How Did Houdini Trick Conan Doyle?

To demonstrate how spirit photographers could seemingly capture images of the dead interacting with the living, Houdini arranged to have himself photographed with the long-dead Abe Lincoln. (Credit: Library of Congress)

Eric Weisz, better known to the world as Harry Houdini, was born on this date in 1874. Famous for his feats as an escape artist and magician, Houdini also became one of the most crusading anti-spiritualists of the 1920s. Because of his familiarity with the illusions of stage magic and sleight of hand, Houdini was particularly adept at spotting the trickery that the so-called psychics and spirit mediums then hawking their services as conduits to the afterlife to the credulous grieving public commonly used. (Can you imagine anyone being foolish enough to fall for such predatory charlatanry today?)

That turn in Houdini’s career led him to collaborate with Scientific American on a lengthy exposé of spiritualism. Scientific American had offered a $5,000 reward to any medium who could satisfy its panel of investigators, which included Houdini, two of the magazine’s editors (J. Malcolm Bird and Austin C. Lescaboura) and others, that his or her paranormal gifts were genuine.

Unfortunately, although the magazine’s panel did reveal many frauds during the few years of its tenure, the whole episode ended very badly. The problem—which in retrospect is quite evident to anyone who has read through the Scientific American archives of that time, as I did—was that at least one of the editors, Malcolm Bird, was not so secretly a believer in the afterlife and very much wanted a psychic to succeed.

Matters came to a head in 1924 when the team was evaluating a psychic whom it called “Margery” in print, though we now know her to be Mina Crandon, the comely young wife of a Boston socialite and surgeon. You can read Houdini’s own account of the messy business that resulted, but in short: Mina Crandon’s seance tricks, perhaps aided by her personal charm, bamboozled Bird and the rest Scientific American group with the exception of Houdini, who was not initially at their meetings. They were prepared to award her the prize but Houdini protested that he needed to see for himself.
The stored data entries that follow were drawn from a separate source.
(* ===== verification/LockExamples.v ===== *)
(** * What the lock primitives do not guarantee

    Runs of the primitives of [Locks.v] in which the state they leave differs from
    what their callers rely on. *)

From S2P Require Import Prelude Memory Tagging Concur Tlv Locks.
From stdpp Require Import base tactics option list numbers gmap.
From Stdlib Require Import ZArith Lia.

Local Open Scope Z_scope.
Local Open Scope prog_scope.

Definition made : mutex_results := mkMutexResults 0 0 0.

(** A program with a simple lock and a notification, run from an empty memory. *)
Definition with_simple_lock (f : Z → Z → Z → prog) : prog :=
  lock <~ Act (Allocate [0; 0]);;
  notification <~ Act (Allocate [0; 0]);;
  primitive_make_simple_lock made lock;;;
  primitive_make_notification 0 notification;;;
  teb <~ make_teb;;
  f lock notification teb.

Definition with_recursive_lock (f : Z → Z → prog) : prog :=
  lock <~ Act (Allocate [0; 0]);;
  primitive_make_recursive_lock made lock;;;
  teb <~ make_teb;;
  f lock teb.

Definition no_memory : cstate := mkC {[thread_join_lock := 0]} 1048576.

(** ** Simple locks *)

(** A thread waits for a notification while another one takes and releases the
    lock; it holds the lock again, and answers whether it owns it. *)
Definition owned_after_wait : prog :=
  with_simple_lock (λ lock notification teb,
    Fork (other <~ make_teb;;
      primitive_wait_for_simple_lock other lock;;;
      primitive_release_simple_lock other lock);;;
    primitive_wait_for_simple_lock teb lock;;;
    primitive_wait_for_notification teb notification lock;;;
    primitive_owned_simple_lock teb lock).

(** The owner of a lock is asked after another thread, which does not have it,
    tried to release it. *)
Definition owned_after_release : prog :=
  with_simple_lock (λ lock _ teb,
    primitive_wait_for_simple_lock teb lock;;;
    Fork (other <~ make_teb;; primitive_release_simple_lock other lock);;;
    primitive_owned_simple_lock teb lock).

(** What the threads return when they are finished. *)
Definition results (l : list nat) (p : prog) : option (list (option Z)) :=
  match run_schedule l ([p], no_memory) with
  | Some (ps, _) => Some (prog_to_val <$> ps)
  | None => None
  end.

Definition turns (i j k : nat) : list nat :=
  replicate i 0%nat ++ replicate j 1%nat ++ replicate k 0%nat.

(** The waiting thread holds the lock, but does not own it. *)
Example wait_for_notification_loses_owner :
  results (turns 53 29 15) owned_after_wait = Some [Some (I 0); Some OK].
Proof. vm_compute. reflexivity. Qed.

(** The release is refused, but the owner is gone. *)
Example release_by_another_clears_owner :
  results (turns 38 13 8) owned_after_release = Some [Some (I 0); Some NOT_LOCKED].
Proof. vm_compute. reflexivity. Qed.

(** ** Recursive locks *)

(** A thread that has released the lock asks for its owner while another one
    takes it. *)
Definition owned_by_previous : prog :=
  with_recursive_lock (λ lock teb,
    primitive_wait_for_recursive_lock teb lock;;;
    primitive_release_recursive_lock teb lock;;;
    Fork (other <~ make_teb;; primitive_wait_for_recursive_lock other lock);;;
    primitive_owned_recursive_lock teb lock).

(** It is told that it owns the lock. *)
Example owned_by_previous_owner :
  results (turns 56 18 10) owned_by_previous = Some [Some (I 1); None].
Proof. vm_compute. reflexivity. Qed.

(** Unlocking a lock that was taken twice; the mutex of the lock afterwards. *)
Definition mutex_after_unlock : prog :=
  with_recursive_lock (λ lock teb,
    primitive_wait_for_recursive_lock teb lock;;;
    primitive_wait_for_recursive_lock teb lock;;;
    primitive_unlock_recursive_lock teb lock;;;
    rlock <~ Act (Load (container_handle lock));;
    owner <~ Act (Load (rlock_mutex rlock));;
    Ret (if owner =? teb then 1 else 0)).

(** What a program returns when nothing else runs. *)
Definition answer (p : prog) : option Z := fst <$> run_alone 1000 p no_memory.

(** The thread that made the call still has the mutex. *)
Example unlock_recursive_lock_unlocks_once : answer mutex_after_unlock = Some 1.
Proof. vm_compute. reflexivity. Qed.

(** ** Semaphores *)

(** A POSIX semaphore at the maximum it was made with is released. *)
Definition release_at_maximum : prog :=
  lock <~ Act (Allocate [0; 0]);;
  primitive_make_semaphore 0 lock (I 1) (I 1);;;
  primitive_release_semaphore lock.

Example release_semaphore_exceeds_maximum : answer release_at_maximum = Some OK.
Proof. vm_compute. reflexivity. Qed.

(** A signal handler that runs while a thread waits for a semaphore ends the wait. *)
Definition wait_interrupted : prog :=
  lock <~ Act (Allocate [0; 0]);;
  primitive_make_semaphore 0 lock (I 0) (I 1);;;
  primitive_wait_for_semaphore (Some 3%nat) lock.

Example wait_for_semaphore_interrupted : answer wait_interrupted = Some GENERAL_ERROR.
Proof. vm_compute. reflexivity. Qed.

(** Releasing an emulated semaphore that is at its maximum; its mutex afterwards. *)
Definition mutex_after_release : prog :=
  lock <~ Act (Allocate [0; 0]);;
  primitive_make_semaphore_emulated 0 0 lock (I 1) (I 1);;;
  r <~ primitive_release_semaphore_emulated lock;;
  semaphore <~ Act (Load (container_handle lock));;
  m <~ Act (Load (semaphore_mutex semaphore));;
  Ret (if r =? COUNT_EXCEEDED then m else -1).

Example release_semaphore_keeps_mutex : answer mutex_after_release = Some 1.
Proof. vm_compute. reflexivity. Qed.

(** ** Joins *)

(** Waiting for several threads one of which is part of a join already; the lock
    of joins afterwards. *)
Definition lock_after_join : prog :=
  thread <~ Act (Allocate [0; MARKED; 0; 0; 0; 0; 0; 0]);;
  v <~ Act (Allocate [KLsimple_object_vectorGVKdW; I 1; thread]);;
  r <~ primitive_thread_join_multiple v;;
  m <~ Act (Load thread_join_lock);;
  Ret (if r =? GENERAL_ERROR then m else -1).

Example duplicate_join_keeps_lock : answer lock_after_join = Some 1.
Proof. vm_compute. reflexivity. Qed.

(** ** Timeouts *)

(** A negative timeout gives a time that is not valid. *)
Example negative_timeout_is_invalid :
  timespec_add_msecs (mkTime 5 0) (-1) = mkTime 5 (-1000000).
Proof. reflexivity. Qed.

(** A wait for a lock that is taken, or for a semaphore at zero, with such a timeout is an
    error and not a timeout. *)
Definition negative_wait : prog :=
  with_simple_lock (λ lock _ teb,
    other <~ make_teb;;
    primitive_wait_for_simple_lock other lock;;;
    primitive_wait_for_simple_lock_timed (mkTime 5 0) (λ _, 3%nat) teb lock (I (-1))).

Definition negative_semaphore_wait : prog :=
  lock <~ Act (Allocate [0; 0]);;
  primitive_make_semaphore 0 lock (I 0) (I 1);;;
  primitive_wait_for_semaphore_timed (mkTime 5 0) (λ _, 3%nat) false lock (I (-1)).

Example negative_timeout_is_an_error :
  (answer negative_wait, answer negative_semaphore_wait) = (Some GENERAL_ERROR, Some GENERAL_ERROR).
Proof. vm_compute. reflexivity. Qed.

(** An emulated semaphore is tried for ever, with its mutex held: there is no answer after
    any number of steps, and the mutex is the thread's own. *)
Definition negative_emulated_wait : prog :=
  lock <~ Act (Allocate [0; 0]);;
  primitive_make_semaphore_emulated 0 0 lock (I 0) (I 1);;;
  primitive_wait_for_semaphore_timed_emulated (mkTime 5 0) (λ _, 3%nat) lock (I (-1)).

Example negative_emulated_wait_spins : answer negative_emulated_wait = None.
Proof. vm_compute. reflexivity. Qed.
At the seance, Houdini saw through the deception and called “Margery” on it, much to the annoyance of Bird, who angrily resisted exposing her con game. The arguments that followed led to the dissolution of the ghostbusting squad, and the $5,000 was never awarded.

What Houdini’s account does not say, but which I have heard as a perhaps unreliable rumor, is that the dispute between Houdini and Bird actually turned into a physical brawl. (Ahh, the two-fisted SciAm editors of yesteryear….) Also, when I attended James Randi’s The Amaz!ing Meeting in Las Vegas in 2003 and talked about these events, magician and mad debunker Penn Jillette told me that he had heard directly from Mina Cranston’s granddaughter that Mina had been sleeping with several members of the team, including Bird. (Oh, the scandal!) That just might help to account for Bird’s umbrage at Houdini’s harsh quashing of Mina’s scam.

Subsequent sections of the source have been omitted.